Saturday, September 16, 2017

Citation du 17 septembre 2017

Je chéris ta personne et je hais ton erreur.
Racine
Dieu aime les homosexuels mais il déteste l’homosexualité
Propos d’intégristes catholiques, au début de l’épidémie de sida

Faire une telle distinction entre un être et son acte, n’est-ce pas un peu hypocrite ? C’est un peu de cette façon qu’au début de l’épidémie de sida on considérait cette maladie comme un châtiment des homosexuels, et les cathos de l’époque précisaient : « Dieu aime les homosexuels mais il déteste l’homosexualité »
Quel salmigondis ! Peut-on faire plus hypocrite que de dire une pareille chose ; c’est comme si  on disait que l’assassin est un homme qui n’a aucun rapport avec l’assassinat qu’il a pourtant commis.
Tentons de réfléchir un peu – Peut-être voudrait-on dire : « De même qu’un homme reste un homme même quand on lui a coupé la jambe, de même cet homme-là reste un homme même quand il a commis un crime monstrueux. »
Voilà le point : s’agit-il de disjoindre un homme d’un acte qui révèle son essence ou bien qui se trouve (comme l’erreur involontaire) attaché accidentellement à lui ? Dans ce dernier cas, non seulement cet acte ne révèle pas un vice fondamental de l’être humain (car, n’est-ce pas, l’erreur est humaine), mais on peut – et même on doit – en débarrasser l’individu ; c’est là que l’ami véritable se révèle.
Revenons alors aux homosexuels : certains justifient la formule citée en disant que l’homosexualité est un péché capital, comme la fornication.

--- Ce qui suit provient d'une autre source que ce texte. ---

Lemma pending_rows_app c c' : pending_rows (c ++ c') = (pending_rows c ++ pending_rows c')%list.
Proof. induction c as [|[r|] c IH]; [done| |done]. simpl. by rewrite IH. Qed.

(** What is left behind a received command. *)
Lemma shutdown_last_tail c s p b i cmd p' b' i' :
  shutdown_last (mkRecorder (cmd :: c) s p b i) ->
  shutdown_last (mkRecorder c s p' b' i') /\
  (cmd = Shutdown -> s = false /\ pending_rows c = []).
Proof.
  intros [[|r rs] [Hc|[Hs Hc]]]; simpl in *; simplify_eq/=.
  - split; [exists []; by left|done].
  - split; [exists rs; by left|done].
  - split; [exists rs; by right|done].
Qed.

Lemma shutdown_last_open c p b i p' b' i' : shutdown_last (mkRecorder c true p b i) ->
  forall cmd s', (cmd = Shutdown -> s' = false) -> shutdown_last (mkRecorder (c ++ [cmd]) s' p' b' i').
Proof.
  intros [rs [Hc|[Hs _]]] cmd s' Hcmd; simpl in *; [|done]. subst. destruct cmd as [r|].
  - exists (rs ++ [r])%list. left. by rewrite fmap_app.
  - exists rs. right. by auto.
Qed.

Lemma shutdown_last_closed c p b i p' b' i' : shutdown_last (mkRecorder c true p b i) ->
  shutdown_last (mkRecorder c false p' b' i').
Proof. intros [rs [Hc|[Hs _]]]; [|done]. exists rs. by left. Qed.

Lemma recorder_step_inv label accepted s s' :
  recorder_inv accepted s -> recorder_step label s s' -> recorder_inv (accepted ++ option_list label) s'.
Proof.
  intros [Hf Hl Hb Hk Hi Hst] Hstep. unfold BATCH_SIZE in *.
  destruct Hstep as [c p b i r Hc Hp|c p b i c'| | | | | | | | | |]; simpl in *; rewrite ?app_nil_r;
    repeat match goal with
    | Hl : shutdown_last (mkRecorder (_ :: _) _ _ _ _) |- _ =>
        eapply shutdown_last_tail in Hl as [Hl Hlast]
    end.
  2: { split; simpl; subst c'; try done; case_decide; rewrite ?pending_rows_app, ?app_nil_r, ?length_app;
         simpl; rewrite ?app_nil_r; try done; try lia.
       - by eapply shutdown_last_open.
       - by eapply shutdown_last_closed.
       - intros Hs. destruct (Hst Hs) as [? _]. done.
       - intros Hs. destruct (Hst Hs) as [? _]. done. }
  all: split; simpl; rewrite ?flush_rows, ?pending_rows_app, ?length_app in *; unfold BATCH_SIZE in *;
    simpl in *; try done; try lia; try (rewrite Hf, <- ?app_assoc, ?app_nil_r; done);
    try (apply flush_sizes; [rewrite ?length_app; unfold BATCH_SIZE; simpl; lia|done]);
    try (by intros _; destruct (Hlast eq_refl)).
  by eapply shutdown_last_open.
Qed.
(* ===== verification/Retention.v ===== *)
(** * crates/cache-storage/src/flight_recorder.rs: opening, recording, cleaning up

    What surrounds the writer of [FlightRecorder]: the constructors with their failures,
    the hot path of [record_event] up to the bounded channel, the daily deletion of old
    rows and the export.  The outcomes of SQLite, of the thread and of the file system
    are arguments. *)
From Stdlib Require Import Ascii String.
From S2P Require Import Prelude RustStr Json FlightRecorder.

Local Open Scope string_scope.

Inductive FlightRecorderError : Type :=
  | DatabaseOpen (e : string)
  | SchemaInit (e : string).

Definition map_err {T E F} (f : E -> F) (r : result T E) : result T F :=
  match r with Ok t => Ok t | Err e => Err (f e) end.

Definition recorder_new (opened schema spawned : result unit string) : result Recorder FlightRecorderError :=
  _ <-? map_err DatabaseOpen opened ;;
  _ <-? map_err SchemaInit schema ;;
  _ <-? map_err (fun e => DatabaseOpen ("Failed to spawn flight recorder writer thread: " ++ e)) spawned ;;
  Ok recorder_init.

#[export] Instance writer_phase_eq_dec : EqDecision writer_phase.
Proof. solve_decision. Defined.

(** [SyncSender::try_send], and what the caller logs when it fails. *)
Inductive TrySendError : Type := Full | Disconnected.
Definition try_send (command : FlightRecorderCommand) (s : Recorder) : Recorder * option TrySendError :=
  if decide (phase s = Stopped) then (s, Some Disconnected)
  else if decide (List.length (channel s) < CHANNEL_BOUND)%nat then
    (mkRecorder (channel s ++ [command])%list (sender s) (phase s) (batch s) (inserts s), None)
  else (s, Some Full).

Section recording.
Context `{Formats}.

Definition record_event (now : Z) (args : RecordEventArgs) (s : Recorder) : outcome (Recorder * option TrySendError) :=
  row ← build_row now args;
  Ret (try_send (RecordEvent row) s).

(** [Drop] of the recorder. *)
Definition recorder_drop (s : Recorder) : Recorder :=
  let s := (try_send Shutdown s).1 in
  mkRecorder (channel s) false (phase s) (batch s) (inserts s).

(** [to_string_pretty] is serde_json's. *)
Definition export_json (to_string_pretty : list FlightRecord -> option string) (now : Z)
    (db : option (list (Z * FlightRecorderRecord))) : option string :=
  to_string_pretty (query now (mkQuery None None None None None (Some 10000) None) db).

(** Recording never waits: for a caller that holds the recorder it either panics while
    truncating, or is one step of the recorder that puts the row on the channel, or
    leaves the recorder as it was and says why. *)
Theorem record_event_spec now args s : sender s = true ->
  (build_row now args = Panic /\ record_event now args s = Panic) \/
  exists row, build_row now args = Ret row /\
    ((exists s', record_event now args s = Ret (s', None) /\ recorder_step (Some row) s s') \/
     (record_event now args s = Ret (s, Some Full) /\ (CHANNEL_BOUND <= List.length (channel s))%nat) \/
     (record_event now args s = Ret (s, Some Disconnected) /\ phase s = Stopped)).
Proof.
  intros Hs. unfold record_event. destruct (build_row now args) as [row|]; [right|by left].
  exists row. split; [done|]. cbn [mbind outcome_bind]. unfold try_send.
  destruct (decide (phase s = Stopped)) as [Hp|Hp]; [by right; right|].
  destruct (decide _) as [Hl|Hl]; [|right; left; split; [done|lia]].
  left. eexists. split; [done|]. destruct s as [c sd p b i]; cbn in *. subst sd. by constructor.
Qed.

Lemma recorder_drop_step s : sender s = true -> phase s <> Stopped -> recorder_step None s (recorder_drop s).
Proof.
  intros Hs Hp. unfold recorder_drop, try_send. rewrite decide_False by done.
  destruct s as [c sd p b i]; cbn in *. subst sd.
  pose proof (rs_drop c p b i) as Hd. cbn in Hd. by destruct (decide _).
Qed.
End recording.

(** ** Clean-up

    [DELETE .. WHERE timestamp < datetime('now', '-30 days')] compares texts byte by
    byte; [opened] tells whether the second connection could be opened. *)
Definition collect_garbage (opened : bool) (cutoff : string) (rows : list FlightRecorderRecord) :
    list FlightRecorderRecord :=
  if opened then filter (fun r => str_ltb (timestamp r) cutoff = false) rows else rows.

Lemma compare_app_date d d' x y : String.length d = String.length d' ->
  String.compare (d ++ x) (d' ++ y) =
  match String.compare d d' with Eq => String.compare x y | c => c end.
Proof.
  revert d'. induction d as [|c d IH]; intros [|c' d'] Hl; try done.
  cbn in Hl. injection Hl as Hl. rewrite !string_app_cons. cbn [String.compare].
  destruct (Ascii.compare c c'); [by apply IH|done..].
Qed.

(** SQLite's [datetime] puts a space where the recorder's timestamps have a [T], so the
    time of day does not count: of rows and cutoff written as a date of ten characters
    and a time, exactly those dated before the cutoff's day are deleted, and a row stays
    up to a day longer than the thirty days announced. *)
Theorem gc_by_day r d d' t t' rows : String.length d = String.length d' ->
  timestamp r = d ++ "T" ++ t ->
  (r ∈ collect_garbage true (d' ++ " " ++ t') rows <-> r ∈ rows /\ str_ltb d d' = false).
Proof.
  intros Hl Ht. unfold collect_garbage. rewrite list_elem_of_filter, Ht. unfold str_ltb.
  rewrite compare_app_date by done.
  destruct (String.compare d d'); cbn; naive_solver.
Qed.

(** ** The corpus recorder *)

(** The parent directory of the path is created when it has one. *)
Definition corpus_create (has_parent : bool) (create_dir_all : result unit string) (path : option string) :
    result ConsensusFlightRecorder FlightRecorderError :=
  _ <-? (if has_parent
         then map_err (fun e => DatabaseOpen ("Failed to create telemetry directory: " ++ e)) create_dir_all
         else Ok tt) ;;
  Ok (corpus_new path).

Lemma record_event_spec_witness :
  (build_row (H := binary_formats) 0 sample_args = Panic /\
   record_event (H := binary_formats) 0 sample_args recorder_init = Panic) \/
  exists row, build_row (H := binary_formats) 0 sample_args = Ret row /\
    ((exists s', record_event (H := binary_formats) 0 sample_args recorder_init = Ret (s', None) /\
       recorder_step (Some row) recorder_init s') \/
     (record_event (H := binary_formats) 0 sample_args recorder_init = Ret (recorder_init, Some Full) /\
       (CHANNEL_BOUND <= List.length (channel recorder_init))%nat) \/
     (record_event (H := binary_formats) 0 sample_args recorder_init = Ret (recorder_init, Some Disconnected) /\
       phase recorder_init = Stopped)).
Proof. exact (record_event_spec (H := binary_formats) 0 sample_args recorder_init eq_refl). Defined.

(** At noon, a row of just after midnight thirty days earlier is still kept. *)
Lemma gc_by_day_witness :
  let r := mkRow "2026-01-01T00:00:01+00:00" "CacheHit" "n" "r" "s" None None None None None "{}" in
  (r ∈ collect_garbage true "2026-01-01 12:00:00" [r] <-> r ∈ [r] /\ str_ltb "2026-01-01" "2026-01-01" = false).
Proof.
  exact (gc_by_day (mkRow "2026-01-01T00:00:01+00:00" "CacheHit" "n" "r" "s" None None None None None "{}")
    "2026-01-01" "2026-01-01" "00:00:01+00:00" "12:00:00" _ eq_refl eq_refl).
Defined.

Et comme on dit : à tout péché miséricorde, alors il faut bien admettre que les homos n’ont pas perdu l’amour de Dieu.
Les homos sont-ils d’ailleurs différents des fornicateurs ordinaires dans la mesure où ceux-ci n’ont pas en tête de faire des enfants lorsqu’ils forniquent ?
Au fond les homos seraient simplement des gens qui désobéissent à l’ordre divin : Croissez et multipliez !
« Dieu créa l'homme à son image, il le créa à l'image de Dieu, il créa l'homme et la femme. 28Dieu les bénit, et Dieu leur dit: Soyez féconds, multipliez, remplissez la terre, et l'assujettissez; et dominez sur les poissons de la mer, sur les oiseaux du ciel, et sur tout animal qui se meut sur la terre. » (Genèse 1 :28)

En matière de copulation aussi le « comment » importe moins que le « pourquoi ».